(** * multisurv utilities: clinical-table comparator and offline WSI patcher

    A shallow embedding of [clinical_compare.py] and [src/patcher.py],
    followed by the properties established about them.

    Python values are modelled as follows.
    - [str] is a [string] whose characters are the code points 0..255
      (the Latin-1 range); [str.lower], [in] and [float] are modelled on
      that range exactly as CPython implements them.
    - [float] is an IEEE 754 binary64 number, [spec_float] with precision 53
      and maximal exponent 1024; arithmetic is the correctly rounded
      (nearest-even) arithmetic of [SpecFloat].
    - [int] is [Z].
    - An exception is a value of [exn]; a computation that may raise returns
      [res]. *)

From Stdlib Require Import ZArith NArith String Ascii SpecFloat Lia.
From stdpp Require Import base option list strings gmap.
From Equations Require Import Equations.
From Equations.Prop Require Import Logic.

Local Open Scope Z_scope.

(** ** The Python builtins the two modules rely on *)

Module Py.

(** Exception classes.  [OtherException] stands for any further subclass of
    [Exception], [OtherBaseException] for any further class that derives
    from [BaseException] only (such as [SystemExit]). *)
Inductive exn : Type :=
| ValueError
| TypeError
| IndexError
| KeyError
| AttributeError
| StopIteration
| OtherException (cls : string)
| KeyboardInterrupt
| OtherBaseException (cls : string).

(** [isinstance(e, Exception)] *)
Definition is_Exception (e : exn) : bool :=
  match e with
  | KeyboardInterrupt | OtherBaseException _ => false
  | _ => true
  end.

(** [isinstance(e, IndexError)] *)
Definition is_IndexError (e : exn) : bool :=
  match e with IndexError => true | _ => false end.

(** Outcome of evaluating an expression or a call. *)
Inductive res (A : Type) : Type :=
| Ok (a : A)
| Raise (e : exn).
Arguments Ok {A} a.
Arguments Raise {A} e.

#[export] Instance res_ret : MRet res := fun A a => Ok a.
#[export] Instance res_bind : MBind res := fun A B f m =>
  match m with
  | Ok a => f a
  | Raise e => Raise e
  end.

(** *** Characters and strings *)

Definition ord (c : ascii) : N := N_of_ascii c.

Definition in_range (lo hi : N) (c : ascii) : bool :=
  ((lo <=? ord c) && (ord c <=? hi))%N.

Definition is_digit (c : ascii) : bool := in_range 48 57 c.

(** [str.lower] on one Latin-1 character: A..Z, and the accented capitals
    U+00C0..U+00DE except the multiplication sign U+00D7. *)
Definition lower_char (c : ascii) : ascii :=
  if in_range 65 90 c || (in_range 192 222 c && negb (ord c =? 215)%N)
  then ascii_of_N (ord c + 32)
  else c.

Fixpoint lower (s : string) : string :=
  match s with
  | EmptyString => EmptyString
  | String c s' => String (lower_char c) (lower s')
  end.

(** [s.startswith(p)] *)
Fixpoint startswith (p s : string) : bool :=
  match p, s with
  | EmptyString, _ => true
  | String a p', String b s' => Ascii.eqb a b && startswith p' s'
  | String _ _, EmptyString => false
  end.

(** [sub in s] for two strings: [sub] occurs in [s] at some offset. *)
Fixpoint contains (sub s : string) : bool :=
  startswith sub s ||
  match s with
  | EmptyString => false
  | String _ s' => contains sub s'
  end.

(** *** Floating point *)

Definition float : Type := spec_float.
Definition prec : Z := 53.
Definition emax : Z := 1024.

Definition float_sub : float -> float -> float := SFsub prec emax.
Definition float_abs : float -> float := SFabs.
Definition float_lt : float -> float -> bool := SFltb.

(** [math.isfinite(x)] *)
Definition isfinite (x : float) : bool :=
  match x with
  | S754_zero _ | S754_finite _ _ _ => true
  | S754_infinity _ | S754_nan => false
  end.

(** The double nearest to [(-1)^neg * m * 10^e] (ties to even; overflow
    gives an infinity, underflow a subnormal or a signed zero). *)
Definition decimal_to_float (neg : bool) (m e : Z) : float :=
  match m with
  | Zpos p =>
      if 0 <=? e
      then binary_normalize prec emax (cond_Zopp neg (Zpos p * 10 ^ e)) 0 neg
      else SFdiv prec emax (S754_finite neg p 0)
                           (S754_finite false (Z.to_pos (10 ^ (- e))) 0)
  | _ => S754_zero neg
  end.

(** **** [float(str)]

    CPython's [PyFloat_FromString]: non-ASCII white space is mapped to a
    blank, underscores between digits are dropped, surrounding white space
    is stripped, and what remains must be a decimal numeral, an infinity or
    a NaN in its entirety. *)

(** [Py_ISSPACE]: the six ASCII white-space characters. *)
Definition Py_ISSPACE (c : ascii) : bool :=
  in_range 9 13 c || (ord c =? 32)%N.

§ **INSTRUCTIONS TO FOLLOW**:
Whenever the string "false" shows up in a line of the records, that line counts; state how many lines count, and only that.

§ **OUTPUT FOR THIS TASK**:
6